Additionally for question a):
4) description of a range of speech parameters derived from specified tasks, including
connected speech: data confined to one parameter such as articulation or
phonation, or obtained from a single task, such as vowel prolongation or rapid
syllable repetition provides a narrow focus without necessarily identifying the
dimensions most commonly associated with stroke;
9
5) data from a minimum of 10 stroke participants, as the representativeness of single
case and small group descriptions cannot be determined. No lower limit as to the
number of participants was set for question b) because of the small amount of
outcome research.
Where more than one publication reported on the same participant group or a subset
thereof, the publication with the most complete and comprehensive data was used. From
the MEDLINE search, six discrete studies met the criteria for question a) and six for question
b). Applying the same inclusion criteria and timeframe, Ingentaconnect, PsycINFO, LLBA and
ANCDS databases were examined with a view to sourcing any additional publications not
indexed in MEDLINE. Additional search terms of vascular, CVA, infarction, intervention,
speech, treatment and rehabilitation were applied.
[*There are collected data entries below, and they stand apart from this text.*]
(** ** Concrete submissions *)
#[local] Existing Instance demo_blake3.
#[local] Existing Instance demo_bincode.
Definition demo_scalars : SerdeScalar := {| json_string := fun _ => None; json_u32 := fun _ => None; json_bool := fun _ => None |}.
#[local] Existing Instance demo_scalars.
Lemma mem_answers `{Blake3} `{!Bincode ToolDef} `{!Bincode ToolProvenance} `{!Bincode (ToolDef * ToolProvenance)}
  `{!Bincode ToolResolutionEvent} (r : InMemoryToolRegistry) : answers r.
Proof.
  intros g w. cbn. unfold mem_resolve. destruct (_ !! _) as [rec|]; [|done]. destruct (reg_status rec); [|done].
  destruct (check_tool_requirement _ _) eqn:E; [done..|]. revert E. unfold check_tool_requirement.
  repeat (destruct (negb _); [done|]). by destruct (_ || _).
Qed.
Definition demo_reg_log : list JournalEntry := (log_append_all [] [RunRegistered (replicate 16 7) (replicate 32 0) 0 0]).2.
Definition demo_registered : Demo :=
  with_core_store (Some {| objects := ∅ |})
    (foldl advance (with_core_journal (mem_journal demo_reg_log) demo_core)
       (log_append_all [] [RunRegistered (replicate 16 7) (replicate 32 0) 0 0]).1).
Lemma demo_registered_sync : in_sync [] demo_reg_log demo_registered.
Proof.
  destruct (batch_follows [] [RunRegistered (replicate 16 7) (replicate 32 0) 0 0] []
    (with_core_journal (mem_journal demo_reg_log) demo_core)) as [[H1 H2 H3 H4 H5] _];
    [apply follows_journal, demo_core_sync|repeat constructor; done|].
  split; [split; try done; exact H1|]. split; [exact H1|exact H2|exact H3|exact H4|exact H5].
Qed.
Definition demo_inbox : Demo * Scheduler LocalPlacement := (demo_registered, Scheduler_new Local).
Definition demo_wrnt : WarrantSpec := demo_warrant 1 FsMode.ReadOnly.
Definition demo_seed : Mote := {|
  Mote.mote_id := demo_id 1;
  def := {| logic_ref := []; Mote.model_id := str "m"; prompt_template_hash := []; tool_contract := ∅; Mote.nd_class := Pure;
            config_subset := <[IMAGE_REF_KEY := str "picture"]> {[PROMPT_KEY := str "look"]};
            Mote.effect_pattern := IdempotentByConstruction; Mote.critic_for := None; Mote.is_topology_shaper := false;
            inference_params := InferenceParams_default; critic_check := None; Mote.schema_version := 5 |};
  input_data_id := []; graph_position := []; Mote.parents := [] |}.
Lemma submission_follows_journal_witness :
  exists r t', submit_and_capture None None tools_new demo_seed demo_wrnt false true demo_inbox = (r, t') /\ r <> Panic.
Proof.
  destruct (submission_follows_journal None None tools_new demo_seed demo_wrnt false true [] demo_reg_log demo_inbox
    {| rr_instance_id := replicate 16 7; rr_recipe_fingerprint := replicate 32 0 |}) as (r & t' & H1 & [H2 _ _ _]).
  - apply mem_answers.
  - exact demo_registered_sync.
  - by vm_compute.
  - vm_compute. reflexivity.
  - exists r, t'. split; [exact H1|exact H2].
Defined.
Lemma refused_submission_changes_nothing_witness :
  submit_and_capture None None tools_new demo_seed demo_wrnt false false (demo_core, Scheduler_new Local)
    = (Err CoordinatorError.RunNotRegistered, (demo_core, Scheduler_new Local))
  /\ (demo_core, Scheduler_new Local) = (demo_core, Scheduler_new Local).
Proof.
  assert (submit_and_capture None None tools_new demo_seed demo_wrnt false false (demo_core, Scheduler_new Local)
    = (Err CoordinatorError.RunNotRegistered, (demo_core, Scheduler_new Local))) as E by reflexivity.
  split; [exact E|]. exact (refused_submission_changes_nothing _ _ _ _ _ _ _ _ _ E).
Defined.
Definition demo_swapped : Seed :=
  let turn := build_chain_turn (str "m") (str "look") 0 (replicate 16 7) (Some (demo_id 1)) 8 in
  {| sd_turn := turn; sd_anchor := react_anchor_clone turn (seed_anchor_cfg demo_seed); sd_caps := (16, 20);
     sd_approval := false; sd_salt := demo_id 1 |}.
Lemma refused_seed_admitted_witness :
  exists why t' (t'' : Demo), submit_and_capture None None tools_new demo_seed demo_wrnt false true demo_inbox
      = (Err (CoordinatorError.ReactSeedRefused why), t')
    /\ (submit_and_capture None None tools_new demo_seed demo_wrnt false true t').1
       = Ok {| so_mote_id := demo_swapped.(sd_turn).(Mote.mote_id); duplicate := true; so_instance_id := Some (replicate 16 7) |}
    /\ has_anchor t''.(projection) (replicate 16 7) (Some (demo_id 1)) = false.
Proof.
  destruct (refused_seed_admitted None None tools_new demo_seed demo_wrnt false [] demo_reg_log demo_inbox
    {| rr_instance_id := replicate 16 7; rr_recipe_fingerprint := replicate 32 0 |} demo_swapped (str "picture")
    (Refusal.Resolved []) []) as (why & t' & t'' & H1 & _ & H2 & H3).
  - exact demo_registered_sync.
  - by vm_compute.
  - vm_compute. reflexivity.
  - vm_compute. reflexivity.
  - vm_compute. reflexivity.
  - reflexivity.
  - exact (lookup_empty (M := gmap bytes) _).
  - vm_compute. reflexivity.
  - vm_compute. reflexivity.
  - vm_compute. reflexivity.
  - exists why, t', t''.1. split; [exact H1|]. split; [rewrite H2; reflexivity|exact H3].
Defined.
Reference lists for all qualifying material
were also scanned and electronic and hand searches were undertaken of relevant
communication disorders journals which may not be fully referenced in the databases
through the time period. Beyond the material sourced from MEDLINE these further searches
provided one additional source for question a) and one for question b), thus totalling seven
sources for questions a) and seven for b). Suitable to the heterogeneous nature of the
available data, the findings are presented in the form of a narrative review, with associated
discussion of key issues arising from the data. Such overviews of the literature are defined
as “comprehensive narrative syntheses of previously published information” (Green,
Johnson & Adams, 2006, p. 103).
10
Search results 1
Question a): Dysarthria presentation in stroke populations
Investigations of the features of dysarthria in large stroke populations are few and
methodologically diverse, as regards dysarthria severity, lesions locations and extents, and
the point after stroke at which speech assessment was carried out. For the seven discrete
studies involving at least 10 participants with dysarthria which were identified, table 1 gives
the participant details and table 2 a synthesis of the main dysarthria presenting features.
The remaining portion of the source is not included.